Data records =>
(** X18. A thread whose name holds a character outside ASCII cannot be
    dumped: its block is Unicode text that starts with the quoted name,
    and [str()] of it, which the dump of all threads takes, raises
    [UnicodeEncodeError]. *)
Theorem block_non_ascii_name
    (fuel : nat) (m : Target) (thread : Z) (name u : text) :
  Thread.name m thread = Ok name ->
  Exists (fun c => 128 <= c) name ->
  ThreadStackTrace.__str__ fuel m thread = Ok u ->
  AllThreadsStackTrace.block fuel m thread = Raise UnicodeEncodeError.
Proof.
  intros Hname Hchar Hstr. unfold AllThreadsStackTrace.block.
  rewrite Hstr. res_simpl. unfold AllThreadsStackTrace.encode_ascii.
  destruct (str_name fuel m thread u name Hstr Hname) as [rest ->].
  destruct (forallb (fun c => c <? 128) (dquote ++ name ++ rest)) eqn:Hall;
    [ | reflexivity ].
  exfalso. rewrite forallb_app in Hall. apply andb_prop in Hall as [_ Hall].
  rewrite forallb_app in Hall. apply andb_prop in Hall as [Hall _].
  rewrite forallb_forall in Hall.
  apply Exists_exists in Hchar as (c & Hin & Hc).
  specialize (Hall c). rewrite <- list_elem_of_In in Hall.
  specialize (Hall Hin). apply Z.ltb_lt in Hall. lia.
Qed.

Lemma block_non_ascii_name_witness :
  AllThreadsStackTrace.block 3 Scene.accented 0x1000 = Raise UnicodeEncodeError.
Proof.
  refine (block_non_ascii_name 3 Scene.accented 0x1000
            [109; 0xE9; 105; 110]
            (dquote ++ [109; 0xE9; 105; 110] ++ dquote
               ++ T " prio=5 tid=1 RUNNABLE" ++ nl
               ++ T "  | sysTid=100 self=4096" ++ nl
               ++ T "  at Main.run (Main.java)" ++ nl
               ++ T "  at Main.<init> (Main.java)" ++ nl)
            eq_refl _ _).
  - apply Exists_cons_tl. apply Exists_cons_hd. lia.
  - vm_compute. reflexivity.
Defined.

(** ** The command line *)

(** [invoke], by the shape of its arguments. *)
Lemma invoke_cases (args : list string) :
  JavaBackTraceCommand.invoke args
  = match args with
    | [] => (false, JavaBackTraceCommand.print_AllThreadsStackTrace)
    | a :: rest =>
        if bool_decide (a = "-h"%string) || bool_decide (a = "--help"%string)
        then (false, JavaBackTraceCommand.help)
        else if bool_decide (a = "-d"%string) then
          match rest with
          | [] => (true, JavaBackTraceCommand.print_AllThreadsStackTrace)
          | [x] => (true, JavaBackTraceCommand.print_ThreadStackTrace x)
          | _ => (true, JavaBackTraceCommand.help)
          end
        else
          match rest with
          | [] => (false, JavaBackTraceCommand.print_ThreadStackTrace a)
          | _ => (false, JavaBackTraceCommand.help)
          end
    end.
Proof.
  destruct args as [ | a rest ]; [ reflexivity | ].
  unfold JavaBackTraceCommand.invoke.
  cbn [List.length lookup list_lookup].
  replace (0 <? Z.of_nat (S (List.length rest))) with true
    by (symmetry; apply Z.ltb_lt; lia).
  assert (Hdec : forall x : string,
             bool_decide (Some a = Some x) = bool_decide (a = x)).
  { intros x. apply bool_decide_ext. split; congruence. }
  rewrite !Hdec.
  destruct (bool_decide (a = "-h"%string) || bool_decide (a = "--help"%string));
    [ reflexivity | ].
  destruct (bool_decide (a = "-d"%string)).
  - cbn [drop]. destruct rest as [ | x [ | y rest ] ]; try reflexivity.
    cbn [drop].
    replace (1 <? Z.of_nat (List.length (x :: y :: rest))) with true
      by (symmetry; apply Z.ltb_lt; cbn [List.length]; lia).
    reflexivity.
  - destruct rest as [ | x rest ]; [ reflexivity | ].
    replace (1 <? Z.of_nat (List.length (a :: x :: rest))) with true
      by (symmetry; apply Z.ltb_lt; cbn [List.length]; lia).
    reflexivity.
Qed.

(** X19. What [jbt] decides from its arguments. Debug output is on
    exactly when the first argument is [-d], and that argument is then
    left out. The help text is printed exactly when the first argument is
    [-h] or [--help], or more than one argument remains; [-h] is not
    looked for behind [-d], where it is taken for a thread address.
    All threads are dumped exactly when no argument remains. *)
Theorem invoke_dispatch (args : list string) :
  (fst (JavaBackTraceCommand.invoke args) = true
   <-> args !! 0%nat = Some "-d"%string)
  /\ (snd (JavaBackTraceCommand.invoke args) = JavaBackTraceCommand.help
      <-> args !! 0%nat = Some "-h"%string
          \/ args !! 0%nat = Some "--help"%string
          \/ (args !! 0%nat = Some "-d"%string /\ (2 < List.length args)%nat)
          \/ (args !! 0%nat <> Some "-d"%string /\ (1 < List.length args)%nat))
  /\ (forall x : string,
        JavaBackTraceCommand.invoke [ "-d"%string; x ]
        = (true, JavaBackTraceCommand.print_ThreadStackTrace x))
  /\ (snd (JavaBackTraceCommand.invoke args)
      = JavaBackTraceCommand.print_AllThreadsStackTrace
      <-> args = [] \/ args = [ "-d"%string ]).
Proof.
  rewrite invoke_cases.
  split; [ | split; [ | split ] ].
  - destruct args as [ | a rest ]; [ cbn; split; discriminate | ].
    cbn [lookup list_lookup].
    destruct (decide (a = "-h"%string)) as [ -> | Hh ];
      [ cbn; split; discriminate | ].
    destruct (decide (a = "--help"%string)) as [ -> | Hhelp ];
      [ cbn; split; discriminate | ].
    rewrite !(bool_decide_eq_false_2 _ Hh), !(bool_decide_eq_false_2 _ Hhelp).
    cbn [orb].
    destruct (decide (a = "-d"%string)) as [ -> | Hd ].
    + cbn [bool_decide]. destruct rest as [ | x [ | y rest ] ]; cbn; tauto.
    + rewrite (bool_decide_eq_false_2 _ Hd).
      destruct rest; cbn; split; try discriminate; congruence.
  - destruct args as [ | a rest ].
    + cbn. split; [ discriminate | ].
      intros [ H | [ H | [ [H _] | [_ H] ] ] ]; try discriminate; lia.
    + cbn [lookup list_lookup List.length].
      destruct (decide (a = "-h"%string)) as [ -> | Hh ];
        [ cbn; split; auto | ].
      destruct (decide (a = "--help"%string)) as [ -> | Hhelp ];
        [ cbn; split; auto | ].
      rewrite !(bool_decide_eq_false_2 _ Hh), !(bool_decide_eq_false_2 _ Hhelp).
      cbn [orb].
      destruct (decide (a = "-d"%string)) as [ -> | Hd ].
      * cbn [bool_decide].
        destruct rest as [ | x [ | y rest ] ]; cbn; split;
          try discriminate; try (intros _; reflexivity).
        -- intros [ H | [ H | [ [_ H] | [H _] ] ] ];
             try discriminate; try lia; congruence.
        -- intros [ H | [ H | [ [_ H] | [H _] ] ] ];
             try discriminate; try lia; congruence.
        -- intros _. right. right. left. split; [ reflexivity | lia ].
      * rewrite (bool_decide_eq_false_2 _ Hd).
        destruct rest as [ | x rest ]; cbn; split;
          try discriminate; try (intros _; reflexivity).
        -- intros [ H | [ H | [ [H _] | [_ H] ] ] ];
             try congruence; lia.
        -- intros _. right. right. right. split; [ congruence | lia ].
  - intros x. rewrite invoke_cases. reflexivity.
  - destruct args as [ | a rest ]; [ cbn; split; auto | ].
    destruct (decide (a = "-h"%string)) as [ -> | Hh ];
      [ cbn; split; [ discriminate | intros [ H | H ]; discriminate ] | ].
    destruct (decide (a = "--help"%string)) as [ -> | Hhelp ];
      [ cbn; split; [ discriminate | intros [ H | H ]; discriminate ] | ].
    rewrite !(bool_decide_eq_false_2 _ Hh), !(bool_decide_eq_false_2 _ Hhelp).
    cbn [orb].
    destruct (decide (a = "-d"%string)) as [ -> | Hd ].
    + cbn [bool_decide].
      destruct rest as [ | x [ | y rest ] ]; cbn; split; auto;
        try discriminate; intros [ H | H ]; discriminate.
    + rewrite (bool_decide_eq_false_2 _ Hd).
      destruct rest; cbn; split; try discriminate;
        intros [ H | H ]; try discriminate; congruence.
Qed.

--

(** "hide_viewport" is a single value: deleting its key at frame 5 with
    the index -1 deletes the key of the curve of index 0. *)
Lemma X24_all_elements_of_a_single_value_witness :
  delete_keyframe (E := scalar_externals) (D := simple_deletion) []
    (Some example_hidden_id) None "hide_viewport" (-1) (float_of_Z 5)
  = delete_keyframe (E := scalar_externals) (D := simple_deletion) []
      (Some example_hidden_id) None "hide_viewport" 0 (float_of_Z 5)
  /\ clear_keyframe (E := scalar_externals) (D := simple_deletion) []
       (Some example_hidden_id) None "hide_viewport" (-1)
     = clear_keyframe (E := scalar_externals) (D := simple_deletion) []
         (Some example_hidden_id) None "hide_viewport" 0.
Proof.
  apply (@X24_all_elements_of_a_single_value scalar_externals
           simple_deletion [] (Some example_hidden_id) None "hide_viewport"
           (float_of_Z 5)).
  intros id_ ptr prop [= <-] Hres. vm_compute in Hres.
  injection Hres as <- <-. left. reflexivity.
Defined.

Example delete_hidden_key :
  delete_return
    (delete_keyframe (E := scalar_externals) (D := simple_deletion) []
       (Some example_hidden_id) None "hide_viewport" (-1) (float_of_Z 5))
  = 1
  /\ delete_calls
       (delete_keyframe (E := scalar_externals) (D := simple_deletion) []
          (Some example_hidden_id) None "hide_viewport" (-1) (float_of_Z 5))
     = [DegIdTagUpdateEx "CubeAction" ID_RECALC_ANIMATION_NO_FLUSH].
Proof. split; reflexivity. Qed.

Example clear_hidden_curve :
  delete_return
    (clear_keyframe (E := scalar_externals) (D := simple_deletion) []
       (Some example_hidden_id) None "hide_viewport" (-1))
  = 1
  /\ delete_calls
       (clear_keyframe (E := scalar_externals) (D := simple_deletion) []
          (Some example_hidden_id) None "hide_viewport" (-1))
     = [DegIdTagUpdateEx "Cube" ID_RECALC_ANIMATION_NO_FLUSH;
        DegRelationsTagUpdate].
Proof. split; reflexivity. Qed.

--

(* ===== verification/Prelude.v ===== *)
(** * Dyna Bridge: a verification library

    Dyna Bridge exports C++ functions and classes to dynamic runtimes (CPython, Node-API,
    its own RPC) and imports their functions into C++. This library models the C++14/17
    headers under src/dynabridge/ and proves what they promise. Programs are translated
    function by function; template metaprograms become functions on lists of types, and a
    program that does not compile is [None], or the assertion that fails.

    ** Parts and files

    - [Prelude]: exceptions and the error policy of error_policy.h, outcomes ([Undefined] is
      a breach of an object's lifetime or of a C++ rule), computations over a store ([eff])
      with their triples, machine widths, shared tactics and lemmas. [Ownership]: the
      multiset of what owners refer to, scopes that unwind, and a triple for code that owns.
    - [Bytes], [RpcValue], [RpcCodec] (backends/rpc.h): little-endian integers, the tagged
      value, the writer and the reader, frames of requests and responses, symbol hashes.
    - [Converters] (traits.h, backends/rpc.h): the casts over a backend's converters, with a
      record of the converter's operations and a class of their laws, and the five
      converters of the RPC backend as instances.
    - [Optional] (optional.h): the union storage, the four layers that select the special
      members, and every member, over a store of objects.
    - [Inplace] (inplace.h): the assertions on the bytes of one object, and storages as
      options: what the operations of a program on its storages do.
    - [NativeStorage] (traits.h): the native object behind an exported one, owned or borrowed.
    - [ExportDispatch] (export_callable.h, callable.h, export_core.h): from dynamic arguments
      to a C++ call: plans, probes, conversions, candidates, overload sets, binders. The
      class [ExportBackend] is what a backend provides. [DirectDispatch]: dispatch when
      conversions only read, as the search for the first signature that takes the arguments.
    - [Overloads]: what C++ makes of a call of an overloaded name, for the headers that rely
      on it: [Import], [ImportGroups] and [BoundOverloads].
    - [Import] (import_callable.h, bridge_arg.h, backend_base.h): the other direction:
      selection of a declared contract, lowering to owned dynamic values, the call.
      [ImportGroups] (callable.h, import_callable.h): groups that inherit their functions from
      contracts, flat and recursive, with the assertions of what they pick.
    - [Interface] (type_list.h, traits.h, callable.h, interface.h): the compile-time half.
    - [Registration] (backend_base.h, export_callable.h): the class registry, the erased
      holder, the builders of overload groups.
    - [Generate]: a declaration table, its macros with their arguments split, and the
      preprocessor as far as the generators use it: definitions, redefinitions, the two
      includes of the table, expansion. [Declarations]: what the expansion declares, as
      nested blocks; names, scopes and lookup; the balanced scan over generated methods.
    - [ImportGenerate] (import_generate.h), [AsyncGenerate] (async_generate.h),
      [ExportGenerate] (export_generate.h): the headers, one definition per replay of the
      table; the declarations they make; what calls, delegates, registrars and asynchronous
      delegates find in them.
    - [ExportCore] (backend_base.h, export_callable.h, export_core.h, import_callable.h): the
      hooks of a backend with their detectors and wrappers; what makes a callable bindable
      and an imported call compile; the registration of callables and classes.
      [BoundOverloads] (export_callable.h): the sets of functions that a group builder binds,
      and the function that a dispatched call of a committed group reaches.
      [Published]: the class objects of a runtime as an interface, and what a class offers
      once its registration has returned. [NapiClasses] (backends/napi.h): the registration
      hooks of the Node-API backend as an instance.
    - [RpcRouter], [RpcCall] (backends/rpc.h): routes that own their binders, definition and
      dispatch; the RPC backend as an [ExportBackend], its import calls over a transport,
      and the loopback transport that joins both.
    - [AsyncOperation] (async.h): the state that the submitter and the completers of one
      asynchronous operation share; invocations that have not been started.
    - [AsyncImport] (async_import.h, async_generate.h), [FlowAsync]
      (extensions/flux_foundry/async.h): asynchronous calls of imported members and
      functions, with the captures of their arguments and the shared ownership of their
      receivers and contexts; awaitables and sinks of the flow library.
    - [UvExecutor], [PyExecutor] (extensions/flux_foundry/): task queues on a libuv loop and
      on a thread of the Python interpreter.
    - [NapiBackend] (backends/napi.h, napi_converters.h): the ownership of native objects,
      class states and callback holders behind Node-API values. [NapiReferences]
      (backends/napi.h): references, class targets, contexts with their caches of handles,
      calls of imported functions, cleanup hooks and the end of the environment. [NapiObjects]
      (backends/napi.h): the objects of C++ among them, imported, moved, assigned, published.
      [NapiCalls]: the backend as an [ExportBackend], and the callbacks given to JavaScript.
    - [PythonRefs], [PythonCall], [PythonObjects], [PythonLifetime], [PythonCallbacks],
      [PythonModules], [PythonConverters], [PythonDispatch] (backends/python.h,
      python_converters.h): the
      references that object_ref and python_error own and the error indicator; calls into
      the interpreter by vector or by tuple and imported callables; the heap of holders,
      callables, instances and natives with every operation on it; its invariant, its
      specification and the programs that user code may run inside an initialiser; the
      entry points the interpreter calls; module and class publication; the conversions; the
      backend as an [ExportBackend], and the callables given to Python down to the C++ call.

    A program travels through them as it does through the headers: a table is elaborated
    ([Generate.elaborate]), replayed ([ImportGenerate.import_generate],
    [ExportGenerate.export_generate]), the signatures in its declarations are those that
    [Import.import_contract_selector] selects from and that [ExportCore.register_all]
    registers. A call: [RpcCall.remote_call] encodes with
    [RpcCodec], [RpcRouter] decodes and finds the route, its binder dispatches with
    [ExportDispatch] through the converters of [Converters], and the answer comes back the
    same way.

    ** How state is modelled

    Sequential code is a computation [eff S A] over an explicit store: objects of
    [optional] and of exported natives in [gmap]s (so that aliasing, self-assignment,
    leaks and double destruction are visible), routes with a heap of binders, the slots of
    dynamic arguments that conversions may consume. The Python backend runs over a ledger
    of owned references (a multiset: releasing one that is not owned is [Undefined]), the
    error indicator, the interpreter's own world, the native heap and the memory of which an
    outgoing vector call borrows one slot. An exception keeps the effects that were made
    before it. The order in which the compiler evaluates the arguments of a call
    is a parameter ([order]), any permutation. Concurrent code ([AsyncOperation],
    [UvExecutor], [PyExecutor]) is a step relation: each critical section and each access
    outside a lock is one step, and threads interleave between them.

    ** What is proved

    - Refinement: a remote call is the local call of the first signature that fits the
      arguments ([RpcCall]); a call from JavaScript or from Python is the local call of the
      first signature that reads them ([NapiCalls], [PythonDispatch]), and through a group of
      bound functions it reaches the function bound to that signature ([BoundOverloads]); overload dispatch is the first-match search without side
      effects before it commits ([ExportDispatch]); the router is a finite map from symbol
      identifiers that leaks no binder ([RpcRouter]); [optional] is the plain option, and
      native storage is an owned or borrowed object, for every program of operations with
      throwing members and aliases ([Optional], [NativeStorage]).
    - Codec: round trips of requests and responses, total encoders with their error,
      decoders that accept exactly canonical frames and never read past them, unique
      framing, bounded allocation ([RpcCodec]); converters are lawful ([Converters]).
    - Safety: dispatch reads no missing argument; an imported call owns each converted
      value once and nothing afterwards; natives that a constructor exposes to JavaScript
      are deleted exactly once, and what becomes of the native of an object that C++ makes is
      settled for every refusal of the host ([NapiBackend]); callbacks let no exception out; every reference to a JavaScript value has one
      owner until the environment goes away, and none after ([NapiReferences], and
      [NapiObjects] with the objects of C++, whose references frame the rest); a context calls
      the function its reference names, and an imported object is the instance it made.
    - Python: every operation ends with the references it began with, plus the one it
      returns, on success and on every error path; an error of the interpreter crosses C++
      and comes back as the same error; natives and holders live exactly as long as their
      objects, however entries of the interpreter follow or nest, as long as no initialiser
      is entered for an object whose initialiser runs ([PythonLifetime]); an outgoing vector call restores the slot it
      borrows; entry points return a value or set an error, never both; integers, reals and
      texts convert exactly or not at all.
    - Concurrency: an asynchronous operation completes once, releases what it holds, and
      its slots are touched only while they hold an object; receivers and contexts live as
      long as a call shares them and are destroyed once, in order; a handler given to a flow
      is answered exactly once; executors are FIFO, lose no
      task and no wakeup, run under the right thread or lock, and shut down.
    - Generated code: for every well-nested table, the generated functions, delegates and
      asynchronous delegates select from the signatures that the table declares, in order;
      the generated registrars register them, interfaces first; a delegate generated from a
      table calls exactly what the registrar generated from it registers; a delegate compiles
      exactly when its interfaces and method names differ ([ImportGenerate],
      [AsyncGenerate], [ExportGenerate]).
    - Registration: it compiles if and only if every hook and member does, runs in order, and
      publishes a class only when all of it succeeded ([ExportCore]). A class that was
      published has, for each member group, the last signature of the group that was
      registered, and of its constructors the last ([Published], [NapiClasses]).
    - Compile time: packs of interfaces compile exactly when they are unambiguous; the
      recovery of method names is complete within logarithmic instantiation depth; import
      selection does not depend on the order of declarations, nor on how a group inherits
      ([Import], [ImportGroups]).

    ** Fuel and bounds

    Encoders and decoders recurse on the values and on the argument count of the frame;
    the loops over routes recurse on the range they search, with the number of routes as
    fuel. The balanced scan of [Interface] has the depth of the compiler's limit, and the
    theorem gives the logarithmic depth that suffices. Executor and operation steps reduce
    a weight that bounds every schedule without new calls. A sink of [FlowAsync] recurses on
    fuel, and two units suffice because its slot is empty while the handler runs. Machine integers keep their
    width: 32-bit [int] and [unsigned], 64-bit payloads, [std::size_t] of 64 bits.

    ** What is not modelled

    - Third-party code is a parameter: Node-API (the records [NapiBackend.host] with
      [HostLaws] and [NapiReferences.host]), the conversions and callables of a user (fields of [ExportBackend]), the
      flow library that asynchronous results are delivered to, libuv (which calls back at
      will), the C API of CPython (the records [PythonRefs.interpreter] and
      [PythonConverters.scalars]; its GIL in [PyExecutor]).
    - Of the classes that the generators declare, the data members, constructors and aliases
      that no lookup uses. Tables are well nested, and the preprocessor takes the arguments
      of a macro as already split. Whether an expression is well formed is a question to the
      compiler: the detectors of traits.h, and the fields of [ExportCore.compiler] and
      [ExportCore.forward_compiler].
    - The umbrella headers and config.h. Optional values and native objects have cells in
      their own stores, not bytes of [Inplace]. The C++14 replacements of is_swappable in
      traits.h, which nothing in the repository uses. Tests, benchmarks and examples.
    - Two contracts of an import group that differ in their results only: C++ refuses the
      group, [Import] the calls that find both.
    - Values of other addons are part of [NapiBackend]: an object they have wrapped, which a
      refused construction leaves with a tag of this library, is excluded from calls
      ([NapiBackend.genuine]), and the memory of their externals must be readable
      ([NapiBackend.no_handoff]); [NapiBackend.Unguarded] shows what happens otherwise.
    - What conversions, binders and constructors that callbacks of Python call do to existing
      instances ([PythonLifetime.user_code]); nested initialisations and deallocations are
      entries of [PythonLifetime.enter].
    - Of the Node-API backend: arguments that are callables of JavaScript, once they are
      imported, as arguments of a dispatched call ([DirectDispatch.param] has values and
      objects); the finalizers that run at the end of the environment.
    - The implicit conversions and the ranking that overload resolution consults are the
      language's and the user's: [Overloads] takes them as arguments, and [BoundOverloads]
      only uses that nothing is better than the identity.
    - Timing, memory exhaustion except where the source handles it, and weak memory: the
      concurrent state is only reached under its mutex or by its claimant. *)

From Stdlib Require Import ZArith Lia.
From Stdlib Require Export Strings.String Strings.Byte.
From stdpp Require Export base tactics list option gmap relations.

To do => In the listing above, find the line containing "entries of [PythonLifetime.enter]." and the line containing "objects); the finalizers". Output them and every line between, exactly, and nothing else.

Response to the exercise =>
      entries of [PythonLifetime.enter].
    - Of the Node-API backend: arguments that are callables of JavaScript, once they are
      imported, as arguments of a dispatched call ([DirectDispatch.param] has values and
      objects); the finalizers that run at the end of the environment.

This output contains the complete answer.